Horses communicate through movement and body language.  The tilt of a head…the arch of a neck…the position of ears…the fluidity or choppiness of a gait…the attitude displayed in an approach…muscle tension…and so much more.

So, listening to a horse doesn’t have much to do with audible speech or use of one’s ears.  It has to do with paying attention with intentionality.  It has to do with an awareness of the horse’s movement and body language.  It has to do with being able to feel a change in muscle tension or fluidity of gait.  It has to do with being in the moment with intentional awareness.

Ray Hunt wrote about “take a feel of your horse” then “feel for your horse.”
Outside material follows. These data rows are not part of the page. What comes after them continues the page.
(** Stripping twice is stripping once. *)
Lemma strip_idemp (s : string) : Py.strip (Py.strip s) = Py.strip s.
Proof.
  unfold Py.strip. destruct (Py.lstrip s) as [|c r] eqn:Hl; [done|].
  pose proof (lstrip_head _ _ _ Hl) as Hc.
  destruct (rstrip_keeps_head c r Hc) as [r' Hr]. rewrite Hr.
  simpl Py.lstrip. rewrite Hc, <- Hr. apply rstrip_idemp.
Qed.

Context {interp : Py.runtime}.

Lemma digit_not_int_space (c : ascii) :
  Py.is_digit c = true → Py.int_isspace c = false.
Proof.
  unfold Py.is_digit, Py.int_isspace. intros Hd.
  apply andb_true_iff in Hd as [?%Z.leb_le ?%Z.leb_le].
  repeat (apply orb_false_iff; split);
    rewrite ?andb_false_iff, ?Z.leb_gt, ?Z.eqb_neq; lia.
Qed.

Lemma digits_only_skip (s : string) :
  digits_only s = true → Py.int_rskip (Py.int_lskip s) = s.
Proof.
  intros Hs.
  assert (Py.int_lskip s = s) as ->.
  { destruct s as [|c s]; [done|]. simpl in *.
    apply andb_true_iff in Hs as [Hc _]. by rewrite (digit_not_int_space c Hc). }
  induction s as [|c s IH]; [done|]. simpl in *.
  apply andb_true_iff in Hs as [Hc Hs]. rewrite (IH Hs).
  destruct s; [|done]. by rewrite (digit_not_int_space c Hc).
Qed.

Lemma pretty_N_char_digit (d : N) :
  (d < 10)%N →
  Py.is_digit (pretty_N_char d) = true
  ∧ Py.digit_val (pretty_N_char d) = Z.of_N d.
Proof.
  intros Hd.
  assert (d = 0 ∨ d = 1 ∨ d = 2 ∨ d = 3 ∨ d = 4 ∨ d = 5 ∨ d = 6 ∨ d = 7
          ∨ d = 8 ∨ d = 9)%N as Hcases by lia.
  repeat (destruct Hcases as [->|Hcases]; [done|]). by subst.
Qed.

Lemma pretty_N_go_digits (x : N) (s : string) :
  digits_only s = true → digits_only (pretty_N_go x s) = true.
Proof.
  revert s. induction (N.lt_wf_0 x) as [x _ IH]; intros s Hs.
  assert (x = 0 ∨ 0 < x)%N as [->|Hx] by lia; [done|].
  rewrite pretty_N_go_step by done. apply IH; [by apply N.div_lt|].
  simpl. rewrite Hs, andb_true_r.
  apply pretty_N_char_digit. by apply N.mod_lt.
Qed.

(** A number below [10 ^ k] is printed with at most [k] digits. *)
Lemma pretty_N_go_count (k : nat) (x : N) (s : string) :
  (x < 10 ^ N.of_nat k)%N →
  (Py.digit_count (pretty_N_go x s) ≤ k + Py.digit_count s)%nat.
Proof.
  revert x s. induction k as [|k IH]; intros x s Hx.
  - assert (x = 0%N) as -> by (simpl in Hx; lia). by rewrite pretty_N_go_0.
  - destruct (N.eq_0_gt_0_cases x) as [->|Hpos].
    { rewrite pretty_N_go_0. lia. }
    rewrite pretty_N_go_step by done.
    rewrite Nat2N.inj_succ, N.pow_succ_r' in Hx.
    etrans; [apply IH; by apply N.Div0.div_lt_upper_bound|].
    simpl. destruct (Py.is_digit _); lia.
Qed.

(** Reading the digits that [pretty_N_go] puts in front of [s] multiplies
    the accumulator by a power of ten and adds the number. *)
Lemma int_digits_pretty_N_go (x : N) (s : string) :
  (0 < x)%N →
  ∃ m, ∀ acc seen,
    Py.int_digits (pretty_N_go x s) acc seen
    = Py.int_digits s (acc * m + Z.of_N x) true.
Proof.
  revert s. induction (N.lt_wf_0 x) as [x _ IH]; intros s Hx.
  rewrite pretty_N_go_step by done.
  destruct (pretty_N_char_digit (x `mod` 10)%N) as [Hdig Hval];
    [by apply N.mod_lt|].
  assert (Z.of_N x = 10 * Z.of_N (x `div` 10) + Z.of_N (x `mod` 10)) as Hx10.
  { pose proof (N.div_mod x 10 ltac:(done)) as Hdm.
    rewrite Hdm at 1. rewrite N2Z.inj_add, N2Z.inj_mul. done. }
  destruct (N.eq_0_gt_0_cases (x `div` 10)) as [Hq|Hq].
  - exists 10. intros acc seen. rewrite Hq, pretty_N_go_0. simpl.
    rewrite Hdig, Hval. f_equal. rewrite Hx10, Hq. lia.
  - destruct (IH (x `div` 10)%N (N.div_lt x 10 Hx eq_refl)
                (String (pretty_N_char (x `mod` 10)) s) Hq) as [m Hm].
    exists (10 * m). intros acc seen. rewrite Hm. simpl.
    rewrite Hdig, Hval. f_equal. rewrite Hx10. lia.
Qed.

Lemma pretty_N_digits (x : N) :
  (x < 10 ^ 19)%N →
  digits_only (pretty x) = true
  ∧ Py.int_digits (pretty x) 0 false = Some (Z.of_N x)
  ∧ (Py.digit_count (pretty x) ≤ 19)%nat.
Proof.
  intros Hx. unfold pretty, pretty_N. case_decide as Hx0.
  { subst. repeat split. simpl. lia. }
  split; [by apply pretty_N_go_digits|]. split.
  - destruct (int_digits_pretty_N_go x "") as [m Hm]; [lia|].
    rewrite Hm. simpl. f_equal; lia.
  - pose proof (pretty_N_go_count 19 x "" Hx) as Hcount. simpl in Hcount. lia.
Qed.

(** The digit limit is never in the way of a literal of at most 640
    digits. *)
Lemma within_limit (n : nat) :
  (n ≤ 640)%nat →
  Nat.ltb 0 Py.int_max_str_digits && Nat.ltb Py.int_max_str_digits n = false.
Proof.
  intros Hn. destruct Py.int_max_str_digits_ok as [->|Hmax]; [done|].
  apply andb_false_iff. right. apply Nat.ltb_ge. lia.
Qed.

Lemma int_of_digits (s : string) :
  digits_only s = true → (Py.digit_count s ≤ 640)%nat →
  Py.int s = match Py.int_digits s 0 false with
             | Some n => Py.Ok n
             | None => Py.Raise (Py.ValueError
                         ("invalid literal for int() with base 10: " +:+ s))
             end.
Proof.
  intros Hs Hcount. unfold Py.int. rewrite (digits_only_skip s Hs).
  rewrite (within_limit _ Hcount).
  destruct s as [|c r]; [done|]. simpl in Hs.
  apply andb_true_iff in Hs as [Hc _].
  destruct c as [[] [] [] [] [] [] [] []]; try discriminate Hc; reflexivity.
Qed.

(** [int(str(n)) == n] for every [n] in the range of a 64-bit key. *)
Lemma int_str_int (n : Z) :
  Z.abs n < 2 ^ 63 → Py.int (Py.str_int n) = Py.Ok n.
Proof.
  intros Hn. unfold Py.str_int, pretty, pretty_Z.
  destruct n as [|p|p].
  - rewrite (int_of_digits "0"); [done | done | simpl; lia].
  - destruct (pretty_N_digits (N.pos p)) as (Hd & Hv & Hc); [lia|].
    change (pretty p) with (pretty (N.pos p)).
    rewrite int_of_digits, Hv by (done || lia). done.
  - destruct (pretty_N_digits (N.pos p)) as (Hd & Hv & Hc); [lia|].
    change (pretty p) with (pretty (N.pos p)).
    unfold Py.int.
    assert (Py.int_rskip (Py.int_lskip ("-" +:+ pretty (N.pos p)))
            = "-" +:+ pretty (N.pos p)) as ->.
    { change ("-" +:+ pretty (N.pos p))
        with (String "-"%char (pretty (N.pos p))).
      simpl Py.int_lskip.
      pose proof (digits_only_skip _ Hd) as Hskip.
      assert (Py.int_lskip (pretty (N.pos p)) = pretty (N.pos p)) as Hl.
      { destruct (pretty (N.pos p)) as [|c r]; [done|]. simpl in *.
        apply andb_true_iff in Hd as [Hc' _].
        by rewrite (digit_not_int_space c Hc'). }
      rewrite Hl in Hskip. simpl. rewrite Hskip.
      by destruct (pretty (N.pos p)). }
    change ("-" +:+ pretty (N.pos p)) with (String "-"%char (pretty (N.pos p))).
    cbv iota beta. rewrite Hv. simpl Py.digit_count.
    rewrite within_limit by lia. done.
Qed.

End PyFacts.

(** ** Runs of the server *)

Section RunFacts.
Context {interp : Py.runtime} {hashing : PasswordHash} {floats : PyFloat}.

Lemma foldr_max_ge (ids : list Z) (x : Z) :
  x ∈ ids → x ≤ foldr Z.max 0 ids.
Proof. induction 1; simpl; lia. Qed.

Lemma foldr_max_le (ids : list Z) (b : Z) :
  0 ≤ b → (∀ x, x ∈ ids → x ≤ b) → foldr Z.max 0 ids ≤ b.
Proof.
  intros Hb. induction ids as [|x ids IH]; intros Hall; simpl; [done|].
  apply Z.max_lub; [apply Hall; left|]. apply IH. intros y Hy. apply Hall.
  by right.
Qed.

(** Keys that count up from 1 continue with the length plus one. *)
Lemma next_id_consecutive (ids : list Z) :
  (∀ i x, ids !! i = Some x → x = Z.of_nat i + 1) →
  next_id ids = Z.of_nat (length ids) + 1.
Proof.
  intros Hids. unfold next_id.
  assert (foldr Z.max 0 ids ≤ Z.of_nat (length ids)) as Hle.
  { apply foldr_max_le; [lia|]. intros x (i & Hi)%list_elem_of_lookup.
    pose proof (lookup_lt_Some _ _ _ Hi). rewrite (Hids i x Hi). lia. }
  destruct (decide (ids = [])) as [->|Hne]; [done|].
  assert (Z.of_nat (length ids) ∈ ids) as Hin.
  { destruct (length ids) as [|n] eqn:Hlen; [by destruct ids|].
    destruct (lookup_lt_is_Some_2 ids n) as [x Hx]; [lia|].
    rewrite (Hids n x Hx) in Hx. apply list_elem_of_lookup. exists n.
    rewrite Hx. f_equal. lia. }
  apply foldr_max_ge in Hin. lia.
Qed.

Lemma set_session_step (e : env) (w : world) (sid : option string) :
  step_ok e w (set_session w sid).
Proof. repeat split; by left. Qed.

Lemma same_step (e : env) (w : world) : step_ok e w w.
Proof. repeat split; by left. Qed.

Lemma login_step (e : env) (m : method) (form : list (string * string))
    (w : world) : step_ok e w (after (login m form w)).
Proof.
  unfold login. destruct m; [apply same_step|].
  destruct (filter_by_username _ _) as [u|]; [|apply same_step].
  destruct (_ && _); [apply set_session_step | apply same_step].
Qed.

Lemma admin_login_step (e : env) (m : method) (form : list (string * string))
    (w : world) : step_ok e w (after (admin_login m form w)).
Proof.
  unfold admin_login. destruct m; [apply same_step|].
  destruct (_ && _); [apply set_session_step | apply same_step].
Qed.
Ray refused to even define what he meant by feel, timing and balance.  He said these were terms each horseman had to learn for himself…and that the definitions change over time.
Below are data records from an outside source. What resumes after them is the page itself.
(** * Zeur yield optimizer: shallow embedding and verification

    The development embeds the optimisation, decision, planning and
    execution pipeline of [src/services/yield-optimizer.ts] together with
    the concentration measure of the risk analyzer.

    Conventions of the embedding.
    - A JavaScript [number] is read as a real number ([R]): rounding, NaN
      and the infinities of IEEE-754 are outside the model.  [Math.tanh],
      [Math.min], [Math.max], [Math.abs] are their real counterparts.
    - A [bigint] is an integer ([Z]); [/] on bigints truncates toward zero
      ([Z.quot]).
    - A [Map<string, V>] is an association list in insertion order whose
      keys are kept distinct by [set].
    - Logging has no effect on the state and is left out. *)

From Stdlib Require Import Reals Lra ZArith Lia List String Bool Permutation.
From Stdlib Require Import Sorted.
Import ListNotations.

Local Open Scope string_scope.
Local Open Scope list_scope.
Local Open Scope R_scope.

(* ================================================================= *)
(** ** JavaScript values used by the code *)

Module JS.

(** [Map<string, V>]: entries in insertion order. *)
Definition Map (V : Type) : Type := list (string * V).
Frankly, I was a bit uncomfortable with that.  It all sounds a bit mystical…a bit too horse-whisperer…too abstract…

I wasn’t looking for a spiritual connection with four-legged animals.  I just wanted to learn a little about training horses.

But listening is one of the most practical things a horseman can learn.  Yes, it is a bit abstract.  Yes, it is more art than science.  No, I’m not very good at it…but I’m a lot better than I used to be.
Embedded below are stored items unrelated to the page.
(** * Geohash codec: a shallow embedding of [geohash.go] and its properties

    The Go package encodes a (latitude, longitude) pair as a 12-character
    base-32 string by mapping each coordinate to a 32-bit fraction,
    interleaving the two fractions into a 64-bit key and printing the top
    60 bits of the key, and decodes such strings back.  It also parses
    coordinates, validates hashes, computes the bounding box of a circle,
    estimates the hash length that a search radius requires and measures
    the great-circle distance of two points.  The functions [encode] and
    [decode] of the command [geohash] are embedded as well.

    Data is modelled the way the program has it:
    - [uint32], [uint64] and [int] are integers of [Z] with the wrap-around
      written out ([wrap32], [wrap64], [wrap_int]);
    - [float64] is the IEEE-754 binary64 format as specified by the
      Standard Library's [SpecFloat] at precision 53 and [emax] 1024;
    - a Go [string] is a sequence of bytes (here [string], whose characters
      are 8-bit [ascii] values); [range] over a string decodes UTF-8. *)

From Stdlib Require Import ZArith Lia List String Ascii Bool QArith Qabs Qpower Qround Lqa.
From Stdlib Require Import SpecFloat.
Import ListNotations.

Local Open Scope Z_scope.

(** ** Machine integers *)

Module Int.
(** C9: whatever the splits list, also with an exercise id repeated
    inside one split, the roster has exactly one entry per distinct
    exercise id of the schedule, and the [splitIds] of every entry are
    without repetition and are exactly the ids of the splits listing the
    exercise. *)
Theorem dedupeExercises_unique (splitsData : list Split.t) :
  NoDup (map Exercise.id (dedupeExercises splitsData))
  /\ (forall eid,
        In eid (map Exercise.id (dedupeExercises splitsData))
        <-> In eid (map ExerciseRef.id
                      (flat_map Split.exercises splitsData)))
  /\ Forall (fun e => NoDup (Exercise.splitIds e))
       (dedupeExercises splitsData)
  /\ Forall (fun e => forall sid,
               In sid (Exercise.splitIds e)
               <-> exists s, In s splitsData /\ Split.id s = sid
                     /\ In (Exercise.id e)
                          (map ExerciseRef.id (Split.exercises s)))
       (dedupeExercises splitsData)
  /\ match processSplitsData splitsData with
     | Ok pd => exercises pd = dedupeExercises splitsData
     | TypeError => True
     end.
Proof.
  rewrite Roster.dedupeExercises_spec.
  split; [apply Derived.rosterSpec_NoDup|].
  split; [apply Derived.rosterSpec_covers|].
  split; [|split].
  - apply Forall_forall. intros e He.
    destruct (Derived.rosterSpec_entry _ _ He) as (r & _ & _ & _ & _ & ->).
    apply Derived.owners_NoDup.
  - apply Forall_forall. intros e He sid.
    destruct (Derived.rosterSpec_entry _ _ He) as (r & _ & -> & _ & _ & ->).
    apply Derived.owners_In.
  - unfold processSplitsData.
    destruct (groupByBodyPart _); [|exact I].
    simpl. apply Roster.dedupeExercises_spec.
Qed.

Lemma dedupeExercises_unique_witness :
  map (fun e => (Exercise.id e, Exercise.splitIds e))
    (dedupeExercises repeatedSchedule)
  = [("chest-1", ["A"; "B"]); ("legs-1", ["B"])]
  /\ NoDup (map Exercise.id (dedupeExercises repeatedSchedule)).
Proof.
  split; [reflexivity|].
  exact (proj1 (dedupeExercises_unique repeatedSchedule)).
Defined.

End Derivation.

(* ------------------------------------------------------------------ *)
(** ** Assigning a weekday *)

Lemma Forall2_map_self {A B} (R : A -> B -> Prop) (f : A -> B) (l : list A) :
  (forall x, In x l -> R x (f x)) -> Forall2 R l (map f l).
Proof.
  induction l as [|x l IH]; intros H; simpl; constructor.
  - apply H. now left.
  - apply IH. intros y Hy. apply H. now right.
Qed.

Module Assign.
Import WorkoutScreen.

Lemma filter_idem {A} (p : A -> bool) (l : list A) :
  filter p (filter p l) = filter p l.
Proof.
  rewrite filter_filter. apply filter_ext. intros x. now destruct (p x).
Qed.

Lemma removeDay_clears day s : ~ In day (Split.days (removeDay day s)).
Proof.
  simpl. intros H. apply filter_In in H as [_ H].
  now rewrite String.eqb_refl in H.
Qed.

Lemma removeDay_idem day s : removeDay day (removeDay day s) = removeDay day s.
Proof. unfold removeDay. simpl. now rewrite filter_idem. Qed.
It is through listening that my interaction with a horse becomes a conversation rather than a demand.  It is through listening that my timing improves.  It is through listening that my horse and I learn to communicate with better responsiveness to lighter cues.  And it is through listening that I am able to address minor concerns before they become major problems.

It is through listening to my horse that my horse learns to listen to me.

It is through listening to my horse that my horse learns to listen to me. Click To Tweet

I’m also learning that this intentional awareness listening extends beyond horses.

It’s just as important with people.  With fellow humans, we tend to get a little lazy.  We’re so accustomed to communicating complex concepts through words that we forget to pay attention to subtler communication of body language and emotions.  We’re so distracted by making our point, or by external distractions such as smart phones, that we neglect to be in the moment with intentional awareness of the other person’s nonverbal communication.

And this intentional awareness listening also applies to prayer.

God has never yet directly spoken to me in an audible voice.  But He does speak to me.

If it makes you more comfortable, call it a prompting of the spirit…or a nudging…or a calling to mind of a scripture.  Preachers often talk about God’s call to ministry.  Whatever words are used we’re talking about God communicating directly with us, as individual believers, through the Holy Spirit.

Yes, He does that.  Jesus said He would.  The apostles said He would.  And He does.

The Holy Spirit speaks to me in ways similar to how my horse speaks to me…except different.  Much like my horse, God has thus far refrained from directly speaking to me in an audible voice.  However, God speaks to me in other ways.

He speaks to me through our animals.  Just read back through some of my blog posts and you’ll see it’s true.

He speaks to me through recalling scripture to mind.

He speaks to me through other people.

He speaks to me in difficult circumstances.

He speaks to me in my fear.

He speaks to me through things as simple as an empty gas tank.

He speaks directly to my spirit whispering words of comfort, love, and wisdom.

He sometimes gives me direction…a course of action I am to take.

He has, at least one time, spoken to me through angels…which I still feel a little weird about saying…but am convinced it is true.

Listening to God is similar to listening to my horse.  It requires intentional awareness and being in the moment.

God speaks to me all the time.  Sometimes, I’m paying enough attention to hear Him.

God speaks to me all the time. Sometimes, I'm paying enough attention to hear Him. Click To Tweet

I’m not big on New Years resolutions.  I’ve never done the Word of the Year blogging thing.

But one thing I for sure want to do better in the coming year is to listen.